Johan Hendrik van Heurn werd op 13 augustus 1716 te 's-Hertogenbosch geboren als zoon van mr. Jan van Heurn (1677-1741) en van Antonia Emilia Wolfson, in 1689 in Lissabon geboren en in 1780 in 's-Hertogenbosch gestorven. Zijn vader, geboren in Rotterdam, verhuisde naar 's-Hertogenbosch en werd daar op 8 augustus 1703 als poorter ingeschreven. Hij was 'ontfanger van 's Lants gemeene middelen der Personele Quotisatie' en van 1719 tot 1738 tevens griffier van de Leen- en Tolkamer, in welke functie hij ook belast was met de examinatie van de dorpsrekeningen in de Meierij van 's-Hertogenbosch, en eindigde zijn loopbaan als secretaris van de Bossche schepenbank. Johan Hendrik trouwde in 1743 met Anna Römer. Uit dit huwelijk werden twee zoons geboren. Johan Hendrik van Heurn stierf in mei 1793 te 's-Hertogenbosch. De familie Van Heurn is met andere families beeldbepalend voor uit het noorden van de Republiek afkomstige, met de Nederduits-Hervormde Kerk verbonden geslachten, die in Staats-Brabant tot hoge functies opklommen maar zich daarnaast ontwikkelden tot kenners van de Brabantse geschiedenis en rechtsverhoudingen. Zij verdedigden meestal het standpunt, dat Staats-Brabant recht had op een eigen plaats binnen de Verenigde Nederlanden. Natuurlijk zal daarbij eigen belang mee gespeeld hebben vanwege carrièremogelijkheden op landelijk niveau maar er is ongetwijfeld ook oprechte zorg gegroeid voor het gewest, dat zij als eigen zijn gaan ervaren. Johan Hendrik volgde onderwijs aan de Latijnse School te 's-Hertogenbosch, waarna hij zijn studie vervolgde aan de academie van Utrecht. Hij promoveerde er in 1739 op een juridische dissertatie De venia aetatis, in het Nederlands: handlichting. Het handelt over de mogelijkheden tot emancipatie of vervroeging van de handelingsbevoegdheid van minderjarigen in burgerlijke zaken. Ten tijde van de Republiek was het bereiken van de meerderjarigheid onder invloed van het Romeinse recht gekoppeld aan de leeftijd van vijfentwintig jaar voor jongens en twintig jaar voor meisjes. Deze late formele volwassenheid gaf, in samenhang met het in het algemeen op jongere leeftijd overlijden van leden van de voorafgaande gene-
| 63 |
ratie, soms aanleiding tot grote problemen. Johan Hendrik was reeds in 1738 zijn vader opgevolgd als griffier van de Leen- en Tolkamer, een functie waar de Van Heurns het alleenrecht op leken te hebben. Immers in 1786 werd zijn zoon Jan tot griffier benoemd. In mei 1743 huwde Johan Hendrik Anna Römer, dochter van Georg Ulrich Römer, in 1672 te Aken geboren en na een theologische studie aan de Hogeschool te Franeker in 1715 beroepen naar 's-Hertogenbosch en daar in 1730 benoemd tot hoogleraar aan de Illustre School met als leeropdracht de Oosterse talen. Na het overlijden van haar vader in 1741 verviel zijn grote huis aan de Kerkstraat aan diens jongste dochter Anna en in 1743 kon het jonge paar er zijn intrek nemen. Johan Hendrik bleef ook na het overlijden van zijn vrouw op 15 november 1780 daar wonen. Van hem werd als eigenaardigheid verteld, dat hij de gewoonte had met een lange pijp in de mond voor zijn huis op en neer te wandelen.

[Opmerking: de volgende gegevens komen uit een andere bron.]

(* ===== verification/Card.v ===== *)
(** * Cards

    Model of [include/poker/domain/card.hpp] and [src/poker/domain/card.cpp].
    [Suit] and [Rank] are scoped enumerations over [std::uint8_t]: an object
    of such a type may hold any 8-bit value, and the sources do test for
    values outside the enumerators, so both are 8-bit integers here and
    [valid_card] says that both fields are enumerators. *)
From S2P Require Import Prelude.

Notation Suit := Z (only parsing).
Definition clubs : Suit := 0.
Definition diamonds : Suit := 1.
Definition hearts : Suit := 2.
Definition spades : Suit := 3.

Notation Rank := Z (only parsing).
Definition two : Rank := 2.
Definition three : Rank := 3.
Definition four : Rank := 4.
Definition five : Rank := 5.
Definition six : Rank := 6.
Definition seven : Rank := 7.
Definition eight : Rank := 8.
Definition nine : Rank := 9.
Definition ten : Rank := 10.
Definition jack : Rank := 11.
Definition queen : Rank := 12.
Definition king : Rank := 13.
Definition ace : Rank := 14.

Record Card := mkCard { rank : Rank; suit : Suit }.

#[export] Instance Card_eq_dec : EqDecision Card.
Proof. solve_decision. Defined.

(** [operator==] *)
Definition Card_eqb (lhs rhs : Card) : bool :=
  (rank lhs =? rank rhs) && (suit lhs =? suit rhs).

Definition rankValue (r : Rank) : Z := r.

Definition cardIndex (card : Card) : Z :=
  u8 (suit card * 13 + rankValue (rank card) - 2).

Definition orderedDeck : list Card :=
  s ← seqZ 0 4; r ← seqZ 2 13; [mkCard r s].

Definition rank_names : list string :=
  [""; ""; "2"; "3"; "4"; "5"; "6"; "7"; "8"; "9"; "T"; "J"; "Q"; "K"; "A"]%string.
Definition suit_names : list string := ["c"; "d"; "h"; "s"]%string.

(** [toString(Card)]; an index outside a name table would be undefined
    behaviour, which the guard excludes. *)
Definition Card_toString (card : Card) : result string :=
  let r := rankValue (rank card) in
  let s := suit card in
  if (r <? 2) || (r >? 14) || (s >? 3) then Throw (invalid_argument "invalid card")
  else
    match rank_names !! Z.to_nat r, suit_names !! Z.to_nat s with
    | Some rn, Some sn => Ok (rn +:+ sn)
    | _, _ => Undef
    end.

(** Both fields hold enumerators. *)
Definition valid_card (card : Card) : Prop :=
  2 ≤ rank card ≤ 14 ∧ 0 ≤ suit card ≤ 3.

(** Both fields hold values of the underlying type. *)
Definition u8_card (card : Card) : Prop :=
  0 ≤ rank card < 256 ∧ 0 ≤ suit card < 256.

#[export] Instance valid_card_dec card : Decision (valid_card card).
Proof. rw /valid_card. apply _. Defined.

(** The duplicate test that [Deck::Deck], [evaluateFive] and [evaluateBest]
    share: [seen] is a [std::array<bool, 52>]; [None] is their [throw]. *)
Definition mark_seen (seen : list bool) (card : Card) : option (list bool) :=
  let index := cardIndex card in
  if 52 <=? index then None
  else match seen !! Z.to_nat index with
       | Some false => Some (<[Z.to_nat index := true]> seen)
       | _ => None
       end.

Fixpoint mark_all (seen : list bool) (cards : list Card) : option (list bool) :=
  match cards with
  | [] => Some seen
  | card :: cards => seen' ← mark_seen seen card; mark_all seen' cards
  end.

Definition no_cards_seen : list bool := replicate 52 false.

(** The loop does not throw. *)
Definition all_distinct (cards : list Card) : bool :=
  match mark_all no_cards_seen cards with Some _ => true | None => false end.

(** ** Facts *)

Lemma Card_eqb_spec c d : Card_eqb c d = true ↔ c = d.
Proof.
  destruct c, d. rw /Card_eqb /= andb_true_iff !Z.eqb_eq.
  split; [intros [-> ->]|intros [= -> ->]]; done.
Qed.

Lemma cardIndex_valid c :
  valid_card c → cardIndex c = suit c * 13 + rank c - 2.
Proof. intros [??]. rw /cardIndex u8_small /rankValue; lia. Qed.

Lemma cardIndex_range c : 0 ≤ cardIndex c < 256.
Proof. apply Z.mod_pos_bound. lia. Qed.

Lemma cardIndex_valid_lt c : valid_card c → 0 ≤ cardIndex c < 52.
Proof. intros Hc. rw cardIndex_valid //. destruct Hc. lia. Qed.

Lemma cardIndex_inj c d :
  valid_card c → valid_card d → cardIndex c = cardIndex d → c = d.
Proof.
  intros Hc Hd. rw !cardIndex_valid //.
  destruct c as [r s], d as [r' s'], Hc, Hd; simpl in *.
  intros. assert (s = s') by lia. f_equal; lia.
Qed.

Lemma orderedDeck_spec c : c ∈ orderedDeck ↔ valid_card c.
Proof.
  rw /orderedDeck list_elem_of_bind. split.
  - intros (s & [r [Hc Hr]]%list_elem_of_bind & Hs).
    apply list_elem_of_singleton in Hc as ->.
    apply elem_of_seqZ in Hr, Hs. split; simpl; lia.
  - intros [??]. exists (suit c). rw list_elem_of_bind elem_of_seqZ.
    split; [|lia]. exists (rank c). rw elem_of_seqZ. split; [|lia].
    destruct c. by apply list_elem_of_singleton.
Qed.

Lemma orderedDeck_NoDup : NoDup orderedDeck.
Proof. apply (bool_decide_unpack _). by vm_compute. Qed.

Lemma orderedDeck_length : length orderedDeck = 52%nat.
Proof. done. Qed.

(** The cards already marked in [seen]. *)
Definition marked (seen : list bool) (i : Z) : Prop := seen !! Z.to_nat i = Some true.

Lemma mark_seen_Some seen c seen' :
  length seen = 52%nat →
  mark_seen seen c = Some seen' ↔
  cardIndex c < 52 ∧ ¬ marked seen (cardIndex c) ∧
  seen' = <[Z.to_nat (cardIndex c) := true]> seen.
Proof.
  intros Hlen. rw /mark_seen /marked. pose proof (cardIndex_range c).
  destruct (Z.leb_spec 52 (cardIndex c)); [naive_solver lia|].
  destruct (lookup_lt_is_Some_2 seen (Z.to_nat (cardIndex c))) as [b Hb]; [lia|].
  rw Hb. destruct b; naive_solver.
Qed.

Lemma mark_all_spec seen cards :
  length seen = 52%nat →
  is_Some (mark_all seen cards) ↔
  (∀ c, c ∈ cards → cardIndex c < 52 ∧ ¬ marked seen (cardIndex c)) ∧
  NoDup (cardIndex <$> cards).
Proof.
  revert seen. induction cards as [|c cards IH]; intros seen Hlen; simpl.
  { split; [|by eauto]. intros _. split; [|constructor]. set_solver. }
  rw NoDup_cons. pose proof (cardIndex_range c) as Hr.
  destruct (mark_seen seen c) as [seen'|] eqn:Hm; simpl.
  - apply mark_seen_Some in Hm as (Hlt & Hnm & ->); [|done].
    rw IH; [by rw length_insert|].
    assert (∀ d, marked (<[Z.to_nat (cardIndex c):=true]> seen) (cardIndex d) ↔
                 cardIndex d = cardIndex c ∨ marked seen (cardIndex d)) as Hmk.
    { intros d. pose proof (cardIndex_range d). rw /marked list_lookup_insert.
      case_decide as Hd; [naive_solver lia|].
      assert (cardIndex d ≠ cardIndex c) by (intros E; rw E in Hd; lia).
      naive_solver. }
    setoid_rewrite Hmk. setoid_rewrite elem_of_cons.
    setoid_rewrite list_elem_of_fmap. split; intros [H1 H2]; split_and!; naive_solver.
  - split; [by intros []|]. intros [H1 _]. exfalso.
    destruct (H1 c) as [??]; [left|].
    assert (is_Some (mark_seen seen c)) as [? ?]; [|congruence].
    eexists. apply mark_seen_Some; eauto.
Qed.

(** On enumerator-valued cards the duplicate test is exactly distinctness. *)
Lemma all_distinct_spec cards :
  Forall valid_card cards → all_distinct cards = true ↔ NoDup cards.
Proof.
  intros Hv. rw Forall_forall in Hv. rw /all_distinct.
  transitivity (is_Some (mark_all no_cards_seen cards)).
  { destruct (mark_all _ _); rw is_Some_alt; naive_solver. }
  rw mark_all_spec //. split.
  - intros [_ Hnd]. exact (NoDup_fmap_1 _ _ Hnd).
  - intros Hnd. split.
    + intros c Hc. pose proof (cardIndex_valid_lt c (Hv c Hc)). split; [lia|].
      rw /marked lookup_replicate. naive_solver.
    + apply NoDup_fmap_2_strong; [|done]. intros c d Hc Hd. apply cardIndex_inj; auto.
Qed.
(** The loop over [eligible]: the best value so far ([None] until
    [initialized]) and the ids that hold it. *)
Fixpoint best_players (t : Table) (eligible : list Player) (best : option HandValue)
    (ids : list PlayerId) : result (list PlayerId) :=
  match eligible with
  | [] => Ok ids
  | p :: eligible =>
      value ← evaluateBest (player_cards t p);
      match best with
      | None => best_players t eligible (Some value) [pl_id p]
      | Some b =>
          if HandValue_ltb b value then best_players t eligible (Some value) [pl_id p]
          else if HandValue_eqb value b then best_players t eligible best (ids ++ [pl_id p])
          else best_players t eligible best ids
      end
  end.

(** Pay [share + (index < odd)] to each winner; [findPlayer] returning null
    is undefined. *)
Fixpoint pay_winners (award : PotAward) (ids : list PlayerId) (index : nat) : M Table unit :=
  match ids with
  | [] => mret tt
  | id :: ids =>
      t ← mget;
      '(seat, p) ← mderef (findPlayer t id);
      mmodify (set_seat seat (with_stack (pl_stack p + award_share award index) p)) ;;
      pay_winners award ids (S index)
  end.

(** Paid into the layer up to [level], and not out of the hand. *)
Definition contributed (level : Chips) (p : Player) : bool := negb (pl_hand_commitment p <? level).
Definition eligible (level : Chips) (p : Player) : bool :=
  contributed level p
  && negb (bool_decide (pl_status p = Status_folded))
  && negb (bool_decide (pl_status p = Status_waiting)).
(* ===== verification/TableInv.v ===== *)
(** * The table invariant

    Well-formedness of a table between calls, and the part of it that the
    methods keep while they run. *)
From S2P Require Import Prelude Card Deck HandEvaluator Table TableLib.

(** ** Statement *)

Definition chips_ok (p : Player) : Prop :=
  0 ≤ pl_stack p ∧ 0 ≤ pl_street_commitment p ≤ pl_hand_commitment p.

(** What holds of every table. *)
Record table_ok (t : Table) : Prop := {
  ok_length : length (seats_ t) = max_players (config_ t);
  ok_seats : ∀ i p, seat_at t i = Some p → pl_seat p = i;
  ok_ids : unique_ids t;
  ok_chips : ∀ p, p ∈ players t → chips_ok p;
  ok_status : ∀ p, p ∈ players t → pl_status p ≠ Status_disconnected;
  ok_dealer : ∀ i, dealer_seat_ t = Some i → (i < length (seats_ t))%nat;
}.

Definition betting_street (s : Street) : Prop :=
  s = Street_preflop ∨ s = Street_flop ∨ s = Street_turn ∨ s = Street_river.

Definition board_size (s : Street) : nat :=
  match s with
  | Street_flop => 3
  | Street_turn => 4
  | Street_river => 5
  | _ => 0
  end.

(** Cards burnt and shown by the given street. *)
Definition cards_drawn (s : Street) : nat :=
  match s with
  | Street_flop => 4
  | Street_turn => 6
  | Street_river => 8
  | _ => 0
  end.

(** All cards in play: hole cards and board. *)
Definition hole_cards (p : Player) : list Card := if pl_has_hole p then hole_list p else [].
Definition dealt (t : Table) : list Card := mjoin (hole_cards <$> players t) ++ board_ t.

(** The cards in play came off the top of a full deck, [n] draws at most. *)
Definition cards_inv (n : nat) (t : Table) : Prop :=
  ∃ d, deck_ t = Some d ∧ good_deck d ∧
    dealt t ⊆+ take (next_ d) (cards_ d) ∧ (next_ d ≤ n)%nat.

Definition cards_ok (t : Table) : Prop :=
  cards_inv (12 + cards_drawn (street_ t)) t ∧
  length (board_ t) = board_size (street_ t).

(** What holds of every player while a hand runs. *)
Record player_ok (t : Table) (p : Player) : Prop := {
  pok_active : pl_status p = Status_active → 0 < pl_stack p;
  pok_waiting : pl_status p = Status_waiting →
    pl_hand_commitment p = 0 ∧ pl_has_hole p = false;
  pok_hole : in_hand p = true → pl_has_hole p = true;
  pok_bet : pl_street_commitment p ≤ current_bet_ t;
}.

(** What holds while a hand runs, also between the steps of one call. *)
Record hand_ok (t : Table) : Prop := {
  hand_base : table_ok t;
  hand_street : betting_street (street_ t);
  hand_players : ∀ p, p ∈ players t → player_ok t p;
  hand_pending : ∀ id, id ∈ pending_action_ t →
    ∃ p, p ∈ players t ∧ pl_id p = id ∧ canAct p = true;
  hand_dealer : ∃ i p, dealer_seat_ t = Some i ∧ seat_at t i = Some p ∧ in_hand p = true;
  hand_awards : last_awards_ t = [];
  hand_bets : 0 ≤ current_bet_ t ∧ 0 < minimum_raise_ t ∧ 0 < big_blind (config_ t);
  hand_cards : cards_ok t;
}.

(** Whoever can act and is not asked to has matched the bet. *)
Definition called (t : Table) : Prop :=
  ∀ p, p ∈ players t → canAct p = true → pl_id p ∉ pending_action_ t →
    pl_street_commitment p = current_bet_ t.

(** The largest commitment belongs to a player still in the hand: everyone
    who can act has put [m] into the pot on the earlier streets, nobody more,
    and someone in the hand has made the current bet on top of it. *)
Definition covered (t : Table) : Prop :=
  ∃ m, (∀ p, p ∈ players t → pl_hand_commitment p - pl_street_commitment p ≤ m) ∧
    (∀ p, p ∈ players t → canAct p = true → pl_hand_commitment p - pl_street_commitment p = m) ∧
    ∃ w, w ∈ players t ∧ is_contender w = true ∧
      pl_hand_commitment w - pl_street_commitment w = m ∧
      pl_street_commitment w = current_bet_ t.

(** The hand waits for a player who can act. *)
Definition actor_ok (t : Table) : Prop :=
  ∃ i p, acting_seat_ t = Some i ∧ seat_at t i = Some p ∧
    canAct p = true ∧ pl_id p ∈ pending_action_ t.

Definition awaiting (t : Table) : Prop :=
  hand_ok t ∧ called t ∧ (2 ≤ contenders t)%nat ∧ actor_ok t.

(** No hand has been dealt since the table opened or the last abort. *)
Definition idle (t : Table) : Prop :=
  table_ok t ∧ street_ t = Street_waiting ∧ acting_seat_ t = None ∧ last_awards_ t = [] ∧
  ∀ p, p ∈ players t → pl_status p = Status_waiting ∧ pl_hand_commitment p = 0.

(** A hand has ended and its awards are on record. *)
Definition settled (t : Table) : Prop :=
  table_ok t ∧ street_ t = Street_settled ∧ acting_seat_ t = None ∧
  pending_action_ t = ∅ ∧ current_bet_ t = 0.

(** A hand whose blinds left a single player with chips, who still owes some:
    nobody is asked to act. *)
Definition stalled (t : Table) : Prop :=
  hand_ok t ∧ street_ t = Street_preflop ∧ (2 ≤ contenders t)%nat ∧
  acting_seat_ t = None ∧ pending_action_ t = ∅ ∧
  ∃ p, p ∈ players t ∧ canAct p = true ∧ pl_street_commitment p < current_bet_ t ∧
    ∀ q, q ∈ players t → canAct q = true → q = p.

Definition inv (t : Table) : Prop := idle t ∨ awaiting t ∨ stalled t ∨ settled t.

(** ** Players after an update *)

Lemma elem_of_players_map f t q :
  q ∈ players (map_players f t) ↔ ∃ p, p ∈ players t ∧ q = f p.
Proof. rw players_map list_elem_of_fmap. naive_solver. Qed.

Lemma elem_of_players_update t p g q :
  unique_ids t → p ∈ players t →
  q ∈ players (update_player (pl_id p) g t) ↔
  q = g p ∨ (q ∈ players t ∧ pl_id q ≠ pl_id p).
Proof.
  intros Hnd Hp. rw /update_player elem_of_players_map. split.
  - intros (r & Hr & ->). destruct (Z.eqb_spec (pl_id r) (pl_id p)) as [Hid|]; [|by right].
    left. f_equal. by apply (unique_ids_eq t).
  - intros [->|[Hq Hid]].
    + exists p. by rw Z.eqb_refl.
    + exists q. by destruct (Z.eqb_spec (pl_id q) (pl_id p)).
Qed.

(** Changes of a player that keep who and where the player is. *)
Definition same_person (p q : Player) : Prop := pl_id q = pl_id p ∧ pl_seat q = pl_seat p.

Lemma table_ok_map f t t' :
  table_ok t → seats_ t' = seats_ (map_players f t) → config_ t' = config_ t →
  (dealer_seat_ t' = dealer_seat_ t ∨ dealer_seat_ t' = None) →
  (∀ p, p ∈ players t → same_person p (f p) ∧ chips_ok (f p) ∧
        pl_status (f p) ≠ Status_disconnected) →
  table_ok t'.
Proof.
  intros [Hlen Hseat Hids Hchips Hst Hdealer] Hs Hc Hd Hf.
  assert (∀ i, seat_at t' i = f <$> seat_at t i) as Hat.
  { intros i. rw -seat_at_map /seat_at. by rw Hs. }
  assert (players t' = f <$> players t) as Hp by (rw -players_map /players; by rw Hs).
  split.
  - rw Hs Hc -Hlen /map_players /=. by rw length_fmap.
  - intros i q. rw Hat. intros (p & Hi & ->)%fmap_Some.
    destruct (Hf p) as ([_ ->] & _); [apply elem_of_players; eauto|]. by apply Hseat.
  - rw /unique_ids Hp -list_fmap_compose.
    assert (pl_id ∘ f <$> players t = pl_id <$> players t) as ->; [|done].
    apply list_fmap_ext. intros i p Hi. simpl. apply Hf. by eapply list_elem_of_lookup_2.
  - intros q. rw Hp. intros (p & -> & Hq)%list_elem_of_fmap. by apply Hf.
  - intros q. rw Hp. intros (p & -> & Hq)%list_elem_of_fmap. by apply Hf.
  - intros i Hi. rw Hs /map_players /= length_fmap. apply Hdealer.
    destruct Hd as [Hd|Hd]; congruence.
Qed.

(** A table that differs in nothing [table_ok] looks at. *)
Lemma table_ok_same t t' :
  table_ok t → seats_ t' = seats_ t → config_ t' = config_ t →
  (dealer_seat_ t' = dealer_seat_ t ∨ dealer_seat_ t' = None) → table_ok t'.
Proof.
  intros Hok Hs Hc Hd. apply (table_ok_map id t); [done| |done|done|].
  - by rw map_players_id.
  - intros p Hp. split_and!; [done|by apply (ok_chips t)|by apply (ok_status t)].
Qed.

Lemma table_ok_update t p g t' :
  table_ok t → p ∈ players t → seats_ t' = seats_ (update_player (pl_id p) g t) →
  config_ t' = config_ t → dealer_seat_ t' = dealer_seat_ t →
  same_person p (g p) → chips_ok (g p) → pl_status (g p) ≠ Status_disconnected →
  table_ok t'.
Proof.
  intros Hok Hp Hs Hc Hd Hg1 Hg2 Hg3. eapply table_ok_map; [done|done|done|by left|].
  intros q Hq. simpl. destruct (Z.eqb_spec (pl_id q) (pl_id p)) as [Hid|].
  - assert (q = p) as -> by by apply (unique_ids_eq t); [apply ok_ids|..]. done.
  - split_and!; [done|by apply (ok_chips t)|by apply (ok_status t)].
Qed.

Lemma players_seats t t' : seats_ t' = seats_ t → players t' = players t.
Proof. rw /players. by intros ->. Qed.

Lemma seat_at_seats t t' i : seats_ t' = seats_ t → seat_at t' i = seat_at t i.
Proof. rw /seat_at. by intros ->. Qed.

(** ** Counting *)

Lemma count_players_pos ok t p :
  p ∈ players t → ok p = true → (1 ≤ count_players ok t)%nat.
Proof.
  intros Hp Hok. rw /count_players. assert (In p (List.filter ok (players t))) as Hin.
  { apply filter_In. split; [by apply list_elem_of_In|done]. }
  destruct (List.filter ok (players t)); [done|]. simpl. lia.
Qed.

Lemma count_players_zero ok t :
  count_players ok t = 0%nat ↔ ∀ p, p ∈ players t → ok p = false.
Proof.
  rw /count_players. rw length_zero_iff_nil. split.
  - intros Hf p Hp. destruct (ok p) eqn:Hok; [|done].
    assert (In p (List.filter ok (players t))) as Hin.
    { apply filter_In. split; [by apply list_elem_of_In|done]. }
    by rw Hf in Hin.
  - intros H. destruct (List.filter ok (players t)) as [|p l] eqn:Hf; [done|].
    assert (In p (List.filter ok (players t))) as [Hp Hok]%filter_In; [rw Hf; by left|].
    rw H // in Hok. by apply list_elem_of_In.
Qed.

Lemma count_players_le f g t :
  (∀ p, p ∈ players t → f p = true → g p = true) →
  (count_players f t ≤ count_players g t)%nat.
Proof.
  rw /count_players. induction (players t) as [|p l IH]; intros H; simpl; [done|].
  assert (length (List.filter f l) ≤ length (List.filter g l))%nat.
  { apply IH. intros. apply H; [by right|done]. }
  destruct (f p) eqn:Hf; [rw H //; [left|simpl; lia]|].
  destruct (g p); simpl; lia.
Qed.

Lemma count_players_exists ok t :
  (1 ≤ count_players ok t)%nat → ∃ p, p ∈ players t ∧ ok p = true.
Proof.
  rw /count_players. destruct (List.filter ok (players t)) as [|p l] eqn:Hf; simpl; [lia|].
  intros _. assert (In p (List.filter ok (players t))) as [Hp Hok]%filter_In; [rw Hf; by left|].
  exists p. split; [by apply list_elem_of_In|done].
Qed.

Lemma filter_length_fmap {A} (ok : A → bool) (f : A → A) l :
  length (List.filter ok (f <$> l)) = length (List.filter (ok ∘ f) l).
Proof. induction l as [|x l IH]; simpl; [done|]. destruct (ok (f x)); simpl; by rw IH. Qed.

Lemma count_players_map ok f t :
  count_players ok (map_players f t) = count_players (ok ∘ f) t.
Proof. rw /count_players players_map. apply filter_length_fmap. Qed.

Lemma count_players_seats ok t t' :
  seats_ t' = seats_ t → count_players ok t' = count_players ok t.
Proof. rw /count_players. by intros ->%players_seats. Qed.

(** ** The scans *)

Lemma seat_ok_spec t ok i : seat_ok t ok i = true ↔ ∃ p, seat_at t i = Some p ∧ ok p = true.
Proof. rw /seat_ok. destruct (seat_at t i); naive_solver. Qed.

Lemma nextCanActSeat_Some t from i :
  nextCanActSeat t from = Some i →
  ∃ p, seat_at t i = Some p ∧ canAct p = true ∧ pl_id p ∈ pending_action_ t.
Proof.
  intros [_ (p & Hp & Hok)%seat_ok_spec]%scan_clockwise_Some.
  apply andb_true_iff in Hok as [? ?%bool_decide_eq_true]. eauto.
Qed.

Lemma nextCanActSeat_is_Some t from p :
  p ∈ players t → canAct p = true → pl_id p ∈ pending_action_ t →
  is_Some (nextCanActSeat t from).
Proof.
  intros [i Hi]%elem_of_players Hc Hp. destruct (nextCanActSeat t from) eqn:Hn; [done|].
  exfalso. pose proof (scan_clockwise_None _ _ _ Hn i (seat_at_lt _ _ _ Hi)) as Hf.
  apply not_true_iff_false in Hf. apply Hf, seat_ok_spec. exists p. split; [done|].
  rw Hc /is_pending /=. by apply bool_decide_eq_true.
Qed.

Lemma nextParticipatingSeat_Some t from i :
  nextParticipatingSeat t from = Some i → ∃ p, seat_at t i = Some p ∧ in_hand p = true.
Proof. intros [_ (p & Hp & Hok)%seat_ok_spec]%scan_clockwise_Some. eauto. Qed.

Lemma nextParticipatingSeat_is_Some t from p :
  p ∈ players t → in_hand p = true → is_Some (nextParticipatingSeat t from).
Proof.
  intros [i Hi]%elem_of_players Hc. destruct (nextParticipatingSeat t from) eqn:Hn; [done|].
  exfalso. pose proof (scan_clockwise_None _ _ _ Hn i (seat_at_lt _ _ _ Hi)) as Hf.
  apply not_true_iff_false in Hf. apply Hf, seat_ok_spec. eauto.
Qed.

Johan Hendrik heeft tussen 1740 en 1790 twaalf maal als schepen deel uitgemaakt van het eerste lid van de stedelijke regering, in zijn laatste zittingsjaar van 8 oktober 1790 tot 7 oktober 1791 als president-schepen. Zijn voorliefde voor geschiedenis, waarover hij rept in zijn voorrede op zijn magnum opus Historie der Stad en Meyerye van 's-Hertogenbosch alsmede van de voornaamste daden der Hertogen van Brabant, tussen 1776 en 1778 in vier delen te Utrecht uitgegeven, kon hij ook uitleven in zijn functie van griffier van de Leen- en Tolkamer. Deze noodzaakte hem in archieven onderzoek te verrichten naar de achtergronden, aanspraken en (mis)gegroeide situaties.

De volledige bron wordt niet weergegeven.